Some neighbors and others formed an association to maintain it. In recent years, the cemetery has received grants from Congress and the Interior Department.

$25 a dog

The dog walkers entered the picture with their pooper-scoopers more than a decade ago, and their ranks have expanded slowly. At $25 a dog, they chip in about $35,000 toward the operation.

"I started going there because I was walking my dog, and she was eating the muck, which was in the gutter that hadn't been cleaned in years, and I kept getting angry about it," said Patrick Crowley, also a cemetery association board member.

"After a few weeks I realized it wouldn't get done, so I started bringing my shovel and started cleaning the muck in the gutter," Crowley added.

The sprucing up shook cobwebs off a distant era.

President Abraham Lincoln may lie in Springfield, Ill., but his valet, the doorkeeper at Ford's Theater the night of his assassination and one of John Wilkes Booth's henchmen are all buried in the cemetery.

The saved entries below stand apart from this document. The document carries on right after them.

(** At most one message reaches the socket, for the JID built from the
    number, and none when the service is not connected. *)
Lemma sendMessage_outbound (number txt : string) (env : Env) :
  outbound (snd (sendMessage (Some number) txt env)) =
  if isConnected env then [(jid_of number, txt)] else [].
Proof.
  rewrite sendMessage_unfold.
  destruct (isConnected env); [|reflexivity].
  destruct (sock_sendMessage _ _ _); reflexivity.
Qed.

Lemma sendMessage_posts (phoneNumber : option string) (txt : string) (env : Env) :
  posts (snd (sendMessage phoneNumber txt env)) = [].
Proof.
  rewrite sendMessage_unfold.
  destruct (isConnected env); [|reflexivity].
  destruct phoneNumber; [|reflexivity].
  destruct (sock_sendMessage _ _ _); reflexivity.
Qed.

(** A call whose result is dropped: [await sendMessage(...)] as a
    statement. *)
Lemma sendMessage_statement (phoneNumber : option string) (txt : string) (env : Env) :
  (sendMessage phoneNumber txt ;;; ret tt)%js env =
  (Normal tt, snd (sendMessage phoneNumber txt env)).
Proof.
  unfold bind, ret.
  destruct (sendMessage_normal phoneNumber txt env) as [r Hr].
  destruct (sendMessage phoneNumber txt env) as [c evs]; simpl in *; subst c.
  now rewrite app_nil_r.
Qed.

(** The [catch] block. *)
Lemma catch_with_jid (m : WAMessage) (jid : string) (e : JsError) (env : Env) :
  remoteJid (key m) = Some jid ->
  handleIncomingMessage_catch sock_sendMessage m e env =
  (Normal tt,
   ConsoleError HANDLING_ERROR e ::
   snd (sendMessage (Some (normalize jid)) ERROR_REPLY
          (advance env [ConsoleError HANDLING_ERROR e]))).
Proof.
  intros Hjid. unfold handleIncomingMessage_catch.
  unfold bind at 1. unfold console_error, emit.
  unfold bind at 1. rewrite Hjid. cbn [get_or_throw ret].
  rewrite advance_nil, sendMessage_statement. reflexivity.
Qed.

Lemma catch_without_jid (m : WAMessage) (e : JsError) (env : Env) :
  remoteJid (key m) = None ->
  handleIncomingMessage_catch sock_sendMessage m e env =
  (Thrown (cannot_read "replace"), [ConsoleError HANDLING_ERROR e]).
Proof.
  intros Hjid. unfold handleIncomingMessage_catch, bind, console_error, emit.
  rewrite Hjid. reflexivity.
Qed.

(** The [try] block. *)
Lemma try_without_jid (m : WAMessage) (env : Env) :
  remoteJid (key m) = None ->
  handleIncomingMessage_try FASTAPI_URL axios_post sock_sendMessage m env =
  (Thrown (cannot_read "replace"), []).
Proof.
  intros Hjid. unfold handleIncomingMessage_try, bind. now rewrite Hjid.
Qed.

Lemma try_without_content (m : WAMessage) (jid : string) (env : Env) :
  remoteJid (key m) = Some jid -> message m = None ->
  handleIncomingMessage_try FASTAPI_URL axios_post sock_sendMessage m env =
  (Thrown (cannot_read "conversation"), []).
Proof.
  intros Hjid Hc. unfold handleIncomingMessage_try, bind.
  now rewrite Hjid, Hc.
Qed.

Lemma try_with_content (m : WAMessage) (jid : string) (c : MessageContent) (env : Env) :
  remoteJid (key m) = Some jid -> message m = Some c ->
  let phoneNumber := normalize jid in
  let body := mkPayload phoneNumber (messageText c) m in
  let log := ConsoleLog (received_line phoneNumber (messageText c)) in
  let post := AxiosPost (MESSAGE_URL FASTAPI_URL) body in
  handleIncomingMessage_try FASTAPI_URL axios_post sock_sendMessage m env =
  match axios_post (history env ++ [log]) (MESSAGE_URL FASTAPI_URL) body with
  | Thrown e => (Thrown e, [log; post])
  | Normal resp =>
      match data resp with
      | None => (Thrown (cannot_read "reply"), [log; post])
      | Some d =>
          if truthy (reply d)
          then (Normal tt,
                [log; post] ++
                snd (sendMessage (Some phoneNumber) (default "" (reply d))
                       (advance env [log; post])))
          else (Normal tt, [log; post])
      end
  end.
Proof.
  intros Hjid Hc phoneNumber body log post.
  unfold handleIncomingMessage_try.
  unfold bind at 1. rewrite Hjid. cbn [get_or_throw ret]. rewrite advance_nil.
  unfold bind at 1. rewrite Hc. cbn [get_or_throw ret]. rewrite advance_nil.
  unfold bind at 1. unfold console_log, emit.
  unfold bind at 1. unfold await_axios_post at 1. cbn [history advance].
  fold phoneNumber. fold body. fold log. fold post.
  destruct (axios_post (history env ++ [log]) (MESSAGE_URL FASTAPI_URL) body)
    as [resp|e]; [|reflexivity].
  unfold bind at 1.
  destruct (data resp) as [d|]; cbn [get_or_throw ret throw]; [|reflexivity].
  replace (advance (advance (advance env [log]) [post]) [])
    with (advance env [log; post])
    by (unfold advance; cbn; now rewrite app_nil_r, <- app_assoc).
  destruct (truthy (reply d)); [|reflexivity].
  rewrite sendMessage_statement. reflexivity.
Qed.

(** *** [handleIncomingMessage], path by path *)

Lemma handle_without_jid (m : WAMessage) (env : Env) :
  remoteJid (key m) = None ->
  handleIncomingMessage m env =
  (Thrown (cannot_read "replace"),
   [ConsoleError HANDLING_ERROR (cannot_read "replace")]).
Proof.
  intros Hjid. unfold WhatsAppService.handleIncomingMessage, try_catch.
  rewrite try_without_jid by assumption.
  now rewrite catch_without_jid.
Qed.

Lemma handle_without_content (m : WAMessage) (jid : string) (env : Env) :
  remoteJid (key m) = Some jid -> message m = None ->
  let failure := ConsoleError HANDLING_ERROR (cannot_read "conversation") in
  handleIncomingMessage m env =
  (Normal tt,
   failure :: snd (sendMessage (Some (normalize jid)) ERROR_REPLY
                     (advance env [failure]))).
Proof.
  intros Hjid Hc failure. unfold WhatsAppService.handleIncomingMessage, try_catch.
  rewrite (try_without_content m jid) by assumption.
  rewrite (catch_with_jid m jid) by assumption.
  rewrite advance_nil. reflexivity.
Qed.

Lemma handle_forward_failed (m : WAMessage) (jid : string) (c : MessageContent)
    (env : Env) (e : JsError) :
  remoteJid (key m) = Some jid -> message m = Some c ->
  let phoneNumber := normalize jid in
  let body := mkPayload phoneNumber (messageText c) m in
  let log := ConsoleLog (received_line phoneNumber (messageText c)) in
  let post := AxiosPost (MESSAGE_URL FASTAPI_URL) body in
  let failure := ConsoleError HANDLING_ERROR e in
  forward_failure (axios_post (history env ++ [log]) (MESSAGE_URL FASTAPI_URL) body)
    = Some e ->
  handleIncomingMessage m env =
  (Normal tt,
   [log; post; failure] ++
   snd (sendMessage (Some phoneNumber) ERROR_REPLY (advance env [log; post; failure]))).
Proof.
  intros Hjid Hc phoneNumber body log post failure Hfail.
  unfold WhatsAppService.handleIncomingMessage, try_catch.
  rewrite (try_with_content m jid c) by assumption.
  fold phoneNumber. fold body. fold log. fold post.
  assert (Hcatch :
    (let '(r, evs') :=
       handleIncomingMessage_catch sock_sendMessage m e (advance env [log; post])
     in (r, [log; post] ++ evs')) =
    (Normal tt,
     [log; post; failure] ++
     snd (sendMessage (Some phoneNumber) ERROR_REPLY
            (advance env [log; post; failure])))).
  { rewrite (catch_with_jid m jid) by assumption.
    fold phoneNumber. fold failure.
    replace (advance (advance env [log; post]) [failure])
      with (advance env [log; post; failure])
      by (unfold advance; cbn; now rewrite <- app_assoc).
    reflexivity. }
  destruct (axios_post (history env ++ [log]) (MESSAGE_URL FASTAPI_URL) body)
    as [resp|e']; cbn [forward_failure] in Hfail.
  - destruct (data resp) as [d|]; [discriminate|].
    injection Hfail as <-. exact Hcatch.
  - injection Hfail as <-. exact Hcatch.
Qed.

Lemma handle_forward_answered (m : WAMessage) (jid : string) (c : MessageContent)
    (env : Env) (resp : Response) (d : ResponseData) :
  remoteJid (key m) = Some jid -> message m = Some c ->
  let phoneNumber := normalize jid in
  let body := mkPayload phoneNumber (messageText c) m in
  let log := ConsoleLog (received_line phoneNumber (messageText c)) in
  let post := AxiosPost (MESSAGE_URL FASTAPI_URL) body in
  axios_post (history env ++ [log]) (MESSAGE_URL FASTAPI_URL) body = Normal resp ->
  data resp = Some d ->
  handleIncomingMessage m env =
  (Normal tt,
   [log; post] ++
   (if truthy (reply d)
    then snd (sendMessage (Some phoneNumber) (default "" (reply d))
                (advance env [log; post]))
    else [])).
Proof.
  intros Hjid Hc phoneNumber body log post Hpost Hdata.
  unfold WhatsAppService.handleIncomingMessage, try_catch.
  rewrite (try_with_content m jid c) by assumption.
  fold phoneNumber. fold body. fold log. fold post.
  rewrite Hpost, Hdata.
  destruct (truthy (reply d)); reflexivity.
Qed.

(** With a sender address the function always completes normally. *)
Lemma handle_with_jid_normal (m : WAMessage) (jid : string) (env : Env) :
  remoteJid (key m) = Some jid ->
  fst (handleIncomingMessage m env) = Normal tt.
Proof.
  intros Hjid.
  destruct (message m) as [c|] eqn:Hc.
  - destruct (forward_failure
                (axios_post
                   (history env ++
                    [ConsoleLog (received_line (normalize jid) (messageText c))])
                   (MESSAGE_URL FASTAPI_URL)
                   (mkPayload (normalize jid) (messageText c) m))) as [e|] eqn:Hf.
    + now rewrite (handle_forward_failed m jid c env e).
    + unfold forward_failure in Hf.
      destruct (axios_post _ _ _) as [resp|] eqn:Hpost; [|discriminate].
      destruct (data resp) as [d|] eqn:Hd; [|discriminate].
      now rewrite (handle_forward_answered m jid c env resp d).
  - now rewrite (handle_without_content m jid env).
Qed.

(** Whatever happens, at most one message is handed to the socket, and
    it is addressed to the JID built from the normalized sender. *)
Lemma handle_outbound_addressed (m : WAMessage) (jid : string) (env : Env) :
  remoteJid (key m) = Some jid ->
  outbound (snd (handleIncomingMessage m env)) = [] \/
  exists txt, outbound (snd (handleIncomingMessage m env))
              = [(jid_of (normalize jid), txt)].
Proof.
  intros Hjid.
  destruct (message m) as [c|] eqn:Hc.
  - destruct (forward_failure
                (axios_post
                   (history env ++
                    [ConsoleLog (received_line (normalize jid) (messageText c))])
                   (MESSAGE_URL FASTAPI_URL)
                   (mkPayload (normalize jid) (messageText c) m))) as [e|] eqn:Hf.
    + rewrite (handle_forward_failed m jid c env e) by assumption.
      cbn [snd]. rewrite outbound_app, sendMessage_outbound, isConnected_advance.
      cbn. destruct (isConnected env); eauto.
    + unfold forward_failure in Hf.
      destruct (axios_post _ _ _) as [resp|] eqn:Hpost; [|discriminate].
      destruct (data resp) as [d|] eqn:Hd; [|discriminate].
      rewrite (handle_forward_answered m jid c env resp d) by assumption.
      cbn [snd]. rewrite outbound_app.
      destruct (truthy (reply d)); [|now left].
      rewrite sendMessage_outbound, isConnected_advance. cbn.
      destruct (isConnected env); eauto.
  - rewrite (handle_without_content m jid env) by assumption.
    cbn [snd outbound]. rewrite sendMessage_outbound, isConnected_advance.
    destruct (isConnected env); eauto.
Qed.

There's a grave for a 10-year-old child who in 1904 became the capital's first motor vehicle accident victim.

The hillside also holds small markers decorated with little lambs for children who died in the capital's influenza epidemic of 1918.

"You still find something new every day," Oliver said.

One of his favorites involves a woman named Mary Hall, who he said has a large plot with "two of the nicest statues we have of angels." The Smithsonian Institution was researching Hall because she had owned a large house on the site where the National Museum of the American Indian is under construction.

Oliver said the project unearthed bottle corks and broken crockery. He said researchers concluded that Hall "had the biggest [bawdy houses] in town during the Civil War at the foot of Capitol Hill.

"Kind of explains how she could afford these big statues," he said.